Use compiler options to redefine the stack protector location if
supported, otherwise use objtool. This will remove the contraint that
the percpu section must be zero-based.

Signed-off-by: Brian Gerst <[email protected]>
---
arch/x86/Kconfig | 11 ++++----
arch/x86/Makefile | 21 ++++++++++------
arch/x86/entry/entry_64.S | 2 +-
arch/x86/include/asm/processor.h | 16 ++----------
arch/x86/include/asm/stackprotector.h | 36 ++++-----------------------
arch/x86/kernel/asm-offsets_64.c | 6 -----
arch/x86/kernel/cpu/common.c | 5 +---
arch/x86/kernel/head_64.S | 3 +--
arch/x86/xen/xen-head.S | 3 +--
9 files changed, 30 insertions(+), 73 deletions(-)
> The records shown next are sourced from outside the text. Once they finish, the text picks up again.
(** Case analysis on every call to the world the goal runs through. *)
Ltac crack :=
  repeat (simpl; unfold ret;
    match goal with
    | V : verbose ?c = _ |- context [verbose ?c] => rewrite V
    | Q : quiet ?c = _ |- context [quiet ?c] => rewrite Q
    | F : ?b = true |- context [if ?b then _ else _] => rewrite F
    | F : ?b = false |- context [if ?b then _ else _] => rewrite F
    | |- context [write ?l ?w] =>
        let e := fresh "e" in let w' := fresh "w" in let E := fresh "W" in
        destruct (write l w) as [[e|] w'] eqn:E
    | |- context [create_connection ?i ?p ?t ?w] =>
        let e := fresh "e" in let w' := fresh "w" in let E := fresh "C" in
        destruct (create_connection i p t w) as [[e|] w'] eqn:E
    | |- context [is_Exception ?e] =>
        let E := fresh "X" in destruct (is_Exception e) eqn:E
    end);
  simpl; unfold ret.

Lemma print_raised line (w w' : World) e :
  write line w = (Some e, w') -> raised_by_print e.
Proof. intros H. exists line, w. rewrite H. reflexivity. Qed.

Lemma connect_raised ip port tmo (w w' : World) e :
  create_connection ip port tmo w = (Some e, w') ->
  is_Exception e = false -> raised_by_connect tmo e.
Proof. intros H X. split; [exact X|]. exists ip, port, w. rewrite H. reflexivity. Qed.

(** Closing the goals a case analysis leaves: conjunctions, witnesses read
    off the hypotheses, list equations up to associativity. *)
Ltac finish :=
  repeat match goal with
  | |- _ /\ _ => split
  | |- exists _, _ => eexists
  | W : write ?l _ = (Some ?e, _) |- fst (write ?l _) = Some ?e =>
      exact (f_equal fst W)
  | |- raised_by_print _ => eapply print_raised; eassumption
  | |- raised_by_connect _ _ => eapply connect_raised; eassumption
  | |- _ = _ =>
      first [ reflexivity | eassumption
            | simpl; rewrite <- ?app_assoc; reflexivity
            | simpl; rewrite ?app_nil_r, <- ?app_assoc; reflexivity
            | simpl; lia ]
  | |- _ \/ _ => first [ left; solve [finish] | right; solve [finish] ]
  | |- _ -> _ => intro
  end.

Lemma map_fst_attempt_of (probes : list Probe) :
  map fst (map attempt_of probes) = map probe_target probes.
Proof.
  rewrite map_map. apply map_ext. intros [[ip port] o]. reflexivity.
Qed.

(** One probe (lines 65-76): what it logs, prints and leaves in the locals. *)
Lemma probe_port_spec ip ip_ports has_failed_port port s r s' :
  probe_port ip (ip_ports, has_failed_port) port s = (r, s') ->
  self s' = self s /\
  stderr (proc s') = stderr (proc s) /\
  exists o,
    net_log (proc s') =
      (net_log (proc s) ++ [EvConnect ip port (timeout (self s)) o])%list /\
    match r with
    | Ok (ip_ports', has_failed_port') =>
        exists out,
          connect_result out = o /\
          (verbose (self s) = false -> printed_connected (ip, port, out) = true) /\
          ip_ports' = (ip_ports ++ probe_marks (ip, port, out))%list /\
          has_failed_port' = (has_failed_port || probe_failed (ip, port, out))%bool /\
          stdout (proc s') =
            (stdout (proc s) ++
             if verbose (self s) then [probe_line (ip, port, out)] else [])%list
    | Raise e =>
        stdout (proc s') = stdout (proc s) /\
        (raised_by_connect (timeout (self s)) e \/
         verbose (self s) = true /\ raised_by_print e)
    end.
Proof.
  destruct s as [c [w out err lg]].
  unfold probe_port, except_Exception. unfold_monad. simpl.
  destruct (verbose c) eqn:V; crack; intros R; inversion R; subst; clear R;
    (split; [reflexivity|]); (split; [reflexivity|]);
    eexists; (split; [reflexivity|]).
  all: try solve
    [ split; [reflexivity|];
      first [ left; eapply connect_raised; eassumption
            | right; split; [reflexivity | eapply print_raised; eassumption] ] ].
  all: first
    [ exists Connected; simpl; rewrite ?app_nil_r, ?orb_false_r, ?orb_true_r;
      repeat split; reflexivity
    | eexists (ConnectFailed _); simpl;
      rewrite ?app_nil_r, <- ?app_assoc, ?orb_false_r, ?orb_true_r;
      repeat split; reflexivity
    | eexists (PrintFailed _); simpl;
      rewrite ?app_nil_r, <- ?app_assoc, ?orb_false_r, ?orb_true_r;
      repeat split; (reflexivity || discriminate) ].
Qed.

Lemma if_app_nil (A : Type) (b : bool) (l1 l2 : list A) :
  ((if b then l1 else []) ++ (if b then l2 else []))%list
  = if b then (l1 ++ l2)%list else [].
Proof. destruct b; reflexivity. Qed.

(** The two probes of one address (lines 64-78). *)
Lemma probe_ip_spec port_results has_failed_port ip s r s' :
  probe_ip (port_results, has_failed_port) ip s = (r, s') ->
  probing_spec [(ip, 80); (ip, 443)] port_results has_failed_port s r s'.
Proof.
  unfold probe_ip. cbn [for_each]. unfold bind at 1 2.
  destruct (probe_port ip ([], has_failed_port) 80 s)
    as [[[ipp1 hf1]|e1] s1] eqn:P1;
    apply probe_port_spec in P1;
    destruct P1 as (Hself1 & Herr1 & o1 & Hlog1 & H1).
  - destruct H1 as (out1 & Ho1 & Hp1 & -> & -> & Hout1).
    unfold bind at 1.
    destruct (probe_port ip _ 443 s1) as [[[ipp2 hf2]|e2] s2] eqn:P2;
      apply probe_port_spec in P2;
      destruct P2 as (Hself2 & Herr2 & o2 & Hlog2 & H2);
      rewrite Hself1 in *.
    + destruct H2 as (out2 & Ho2 & Hp2 & -> & -> & Hout2).
      unfold ret. intros R; inversion R; subst; clear R.
      split; [congruence|]. split; [congruence|].
      exists [(ip, 80, out1); (ip, 443, out2)],
             [(ip, 80, connect_result out1); (ip, 443, connect_result out2)].
      split; [rewrite Hlog2, Hlog1, <- app_assoc; reflexivity|].
      split; [rewrite Hout2, Hout1, <- app_assoc, if_app_nil; reflexivity|].
      split; [intros V; cbn [forallb]; rewrite (Hp1 V), (Hp2 V); reflexivity|].
      cbn [existsb port_results_of map fst app].
      rewrite orb_false_r, orb_assoc. repeat split.
    + destruct H2 as (Hout2 & Hc2).
      intros R; inversion R; subst; clear R.
      split; [congruence|]. split; [congruence|].
      exists [(ip, 80, out1)], [(ip, 80, connect_result out1); (ip, 443, o2)].
      split; [rewrite Hlog2, Hlog1, <- app_assoc; reflexivity|].
      split; [rewrite Hout2, Hout1; reflexivity|].
      split; [intros V; cbn [forallb]; rewrite (Hp1 V); reflexivity|].
      split; [exists []; reflexivity | exact Hc2].
  - destruct H1 as (Hout1 & Hc1).
    intros R; inversion R; subst; clear R.
    split; [congruence|]. split; [congruence|].
    exists [], [(ip, 80, o1)].
    split; [exact Hlog1|].
    split; [rewrite Hout1; destruct (verbose (self s)); rewrite app_nil_r; reflexivity|].
    split; [reflexivity|].
    split; [exists [(ip, 443)]; reflexivity | exact Hc1].
Qed.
diff --git a/arch/x86/Kconfig b/arch/x86/Kconfig
index 121cfb9ffc0e..3dbefdb8a5d6 100644
--- a/arch/x86/Kconfig
+++ b/arch/x86/Kconfig
@@ -271,7 +271,7 @@ config X86
select HAVE_FUNCTION_ARG_ACCESS_API
select HAVE_SETUP_PER_CPU_AREA
select HAVE_SOFTIRQ_ON_OWN_STACK
- select HAVE_STACKPROTECTOR if CC_HAS_SANE_STACKPROTECTOR
+ select HAVE_STACKPROTECTOR if X86_64 || CC_HAS_SANE_STACKPROTECTOR
select HAVE_STACK_VALIDATION if HAVE_OBJTOOL
select HAVE_STATIC_CALL
select HAVE_STATIC_CALL_INLINE if HAVE_OBJTOOL
@@ -411,15 +411,14 @@ config PGTABLE_LEVELS

config CC_HAS_SANE_STACKPROTECTOR
bool
- default y if 64BIT
+ default $(cc-option,-mstack-protector-guard-reg=gs -mstack-protector-guard-symbol=__stack_chk_guard) if 64BIT
default $(cc-option,-mstack-protector-guard-reg=fs -mstack-protector-guard-symbol=__stack_chk_guard)
- help
- We have to make sure stack protector is unconditionally disabled if
- the compiler does not allow control of the segment and symbol.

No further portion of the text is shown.